Keyword search on "Hnum": report each line of the records that contains it.

⁂

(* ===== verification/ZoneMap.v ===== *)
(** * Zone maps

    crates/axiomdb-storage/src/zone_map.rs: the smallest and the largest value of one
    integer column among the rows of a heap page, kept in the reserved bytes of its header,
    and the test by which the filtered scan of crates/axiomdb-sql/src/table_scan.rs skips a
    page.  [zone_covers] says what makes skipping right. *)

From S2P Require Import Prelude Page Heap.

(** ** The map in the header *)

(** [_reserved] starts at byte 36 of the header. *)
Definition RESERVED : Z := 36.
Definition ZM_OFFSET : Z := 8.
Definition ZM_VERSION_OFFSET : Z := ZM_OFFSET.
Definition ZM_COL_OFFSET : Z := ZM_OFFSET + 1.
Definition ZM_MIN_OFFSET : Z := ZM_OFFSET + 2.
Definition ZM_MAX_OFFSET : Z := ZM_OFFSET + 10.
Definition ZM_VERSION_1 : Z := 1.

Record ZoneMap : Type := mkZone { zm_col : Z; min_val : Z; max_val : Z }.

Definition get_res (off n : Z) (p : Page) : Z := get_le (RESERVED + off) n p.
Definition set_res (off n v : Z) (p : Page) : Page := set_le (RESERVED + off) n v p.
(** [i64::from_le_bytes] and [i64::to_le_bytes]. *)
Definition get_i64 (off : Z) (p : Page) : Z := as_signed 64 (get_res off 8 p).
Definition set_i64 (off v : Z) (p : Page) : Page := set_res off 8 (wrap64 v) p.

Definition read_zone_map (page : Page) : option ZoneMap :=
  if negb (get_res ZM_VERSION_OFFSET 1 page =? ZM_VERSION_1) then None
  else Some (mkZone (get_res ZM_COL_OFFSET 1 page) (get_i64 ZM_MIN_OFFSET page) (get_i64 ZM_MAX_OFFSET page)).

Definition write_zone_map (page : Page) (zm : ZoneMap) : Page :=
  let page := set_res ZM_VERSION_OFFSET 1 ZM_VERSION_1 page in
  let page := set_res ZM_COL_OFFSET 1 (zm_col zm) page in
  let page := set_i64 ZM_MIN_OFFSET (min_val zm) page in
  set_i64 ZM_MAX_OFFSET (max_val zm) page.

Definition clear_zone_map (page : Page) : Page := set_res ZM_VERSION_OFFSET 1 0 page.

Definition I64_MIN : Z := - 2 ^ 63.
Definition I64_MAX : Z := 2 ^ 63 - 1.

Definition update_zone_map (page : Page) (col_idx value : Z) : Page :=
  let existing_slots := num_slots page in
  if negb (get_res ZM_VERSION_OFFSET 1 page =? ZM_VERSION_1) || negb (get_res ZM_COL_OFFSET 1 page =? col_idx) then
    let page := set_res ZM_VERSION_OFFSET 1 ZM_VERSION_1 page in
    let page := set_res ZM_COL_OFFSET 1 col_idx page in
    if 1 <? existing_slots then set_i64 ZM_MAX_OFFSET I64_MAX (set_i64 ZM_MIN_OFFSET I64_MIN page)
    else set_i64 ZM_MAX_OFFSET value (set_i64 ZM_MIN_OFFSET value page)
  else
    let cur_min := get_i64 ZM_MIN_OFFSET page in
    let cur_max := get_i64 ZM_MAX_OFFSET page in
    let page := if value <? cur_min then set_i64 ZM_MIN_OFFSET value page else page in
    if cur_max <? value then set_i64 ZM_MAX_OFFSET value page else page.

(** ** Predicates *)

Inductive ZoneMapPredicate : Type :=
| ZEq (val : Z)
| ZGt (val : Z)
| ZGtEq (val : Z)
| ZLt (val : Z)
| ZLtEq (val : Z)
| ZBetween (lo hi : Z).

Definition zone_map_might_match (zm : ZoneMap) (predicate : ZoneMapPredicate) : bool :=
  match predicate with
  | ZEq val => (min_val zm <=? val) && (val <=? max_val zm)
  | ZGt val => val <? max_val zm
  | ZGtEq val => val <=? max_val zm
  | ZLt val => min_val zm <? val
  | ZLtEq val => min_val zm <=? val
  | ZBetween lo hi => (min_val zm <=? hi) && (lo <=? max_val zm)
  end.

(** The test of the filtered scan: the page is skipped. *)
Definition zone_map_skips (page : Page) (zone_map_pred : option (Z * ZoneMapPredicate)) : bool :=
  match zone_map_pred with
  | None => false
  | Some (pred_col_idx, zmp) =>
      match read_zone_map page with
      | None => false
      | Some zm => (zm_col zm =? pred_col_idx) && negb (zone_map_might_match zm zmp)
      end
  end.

⁂

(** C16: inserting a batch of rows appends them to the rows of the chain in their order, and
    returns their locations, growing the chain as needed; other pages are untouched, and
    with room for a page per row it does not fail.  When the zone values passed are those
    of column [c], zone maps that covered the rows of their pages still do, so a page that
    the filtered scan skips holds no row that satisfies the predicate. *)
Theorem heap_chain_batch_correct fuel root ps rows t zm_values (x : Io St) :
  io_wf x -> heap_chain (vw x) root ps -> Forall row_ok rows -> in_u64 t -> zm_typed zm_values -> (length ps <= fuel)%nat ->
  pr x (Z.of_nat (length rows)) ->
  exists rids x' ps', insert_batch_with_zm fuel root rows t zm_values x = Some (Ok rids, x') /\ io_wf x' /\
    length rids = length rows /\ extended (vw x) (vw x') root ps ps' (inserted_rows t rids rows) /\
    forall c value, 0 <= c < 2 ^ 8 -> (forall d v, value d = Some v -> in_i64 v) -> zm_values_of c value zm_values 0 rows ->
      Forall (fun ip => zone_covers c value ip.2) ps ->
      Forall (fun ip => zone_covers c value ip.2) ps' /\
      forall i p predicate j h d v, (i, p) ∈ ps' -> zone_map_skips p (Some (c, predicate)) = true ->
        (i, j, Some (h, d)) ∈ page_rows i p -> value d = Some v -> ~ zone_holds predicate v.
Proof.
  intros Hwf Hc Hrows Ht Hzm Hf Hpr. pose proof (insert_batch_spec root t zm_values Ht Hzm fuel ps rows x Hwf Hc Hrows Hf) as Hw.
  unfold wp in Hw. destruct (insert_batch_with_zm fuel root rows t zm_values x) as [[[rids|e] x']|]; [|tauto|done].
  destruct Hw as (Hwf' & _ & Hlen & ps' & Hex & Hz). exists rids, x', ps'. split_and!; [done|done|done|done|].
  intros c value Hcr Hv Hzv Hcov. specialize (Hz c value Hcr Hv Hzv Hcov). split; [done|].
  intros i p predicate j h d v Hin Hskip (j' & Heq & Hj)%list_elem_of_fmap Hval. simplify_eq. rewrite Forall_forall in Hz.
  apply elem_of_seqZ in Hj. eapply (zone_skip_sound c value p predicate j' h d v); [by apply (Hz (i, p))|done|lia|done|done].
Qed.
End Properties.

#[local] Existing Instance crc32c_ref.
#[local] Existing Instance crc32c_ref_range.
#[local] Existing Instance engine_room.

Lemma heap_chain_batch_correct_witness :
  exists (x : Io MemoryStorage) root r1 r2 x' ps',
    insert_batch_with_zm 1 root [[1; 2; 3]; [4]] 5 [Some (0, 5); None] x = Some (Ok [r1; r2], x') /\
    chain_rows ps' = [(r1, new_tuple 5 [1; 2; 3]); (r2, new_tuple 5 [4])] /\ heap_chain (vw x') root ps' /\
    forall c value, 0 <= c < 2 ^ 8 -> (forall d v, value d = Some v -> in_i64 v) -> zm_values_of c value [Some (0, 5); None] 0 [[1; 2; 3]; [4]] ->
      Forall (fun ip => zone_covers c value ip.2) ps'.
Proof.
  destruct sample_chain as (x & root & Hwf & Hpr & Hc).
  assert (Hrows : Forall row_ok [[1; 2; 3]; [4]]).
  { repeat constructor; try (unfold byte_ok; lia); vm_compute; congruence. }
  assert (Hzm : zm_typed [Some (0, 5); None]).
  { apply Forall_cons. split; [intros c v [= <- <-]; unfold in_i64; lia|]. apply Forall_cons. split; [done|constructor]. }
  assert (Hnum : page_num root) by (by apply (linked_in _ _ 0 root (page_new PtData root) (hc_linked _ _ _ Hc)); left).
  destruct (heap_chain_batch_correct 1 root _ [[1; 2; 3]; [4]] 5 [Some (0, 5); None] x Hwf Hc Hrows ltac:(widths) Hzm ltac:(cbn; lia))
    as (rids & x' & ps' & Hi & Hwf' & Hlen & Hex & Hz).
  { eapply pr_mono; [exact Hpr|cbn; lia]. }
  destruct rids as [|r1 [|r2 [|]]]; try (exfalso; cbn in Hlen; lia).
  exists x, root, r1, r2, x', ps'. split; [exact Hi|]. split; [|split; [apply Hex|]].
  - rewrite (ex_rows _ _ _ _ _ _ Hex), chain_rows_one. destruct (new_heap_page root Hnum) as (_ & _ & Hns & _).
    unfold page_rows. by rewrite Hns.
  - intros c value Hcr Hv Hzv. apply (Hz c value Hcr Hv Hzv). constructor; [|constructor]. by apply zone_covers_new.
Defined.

⁂

* _Exercise result_
  assert (Hnum : page_num root) by (by apply (linked_in _ _ 0 root (page_new PtData root) (hc_linked _ _ _ Hc)); left).
  - rewrite (ex_rows _ _ _ _ _ _ Hex), chain_rows_one. destruct (new_heap_page root Hnum) as (_ & _ & Hns & _).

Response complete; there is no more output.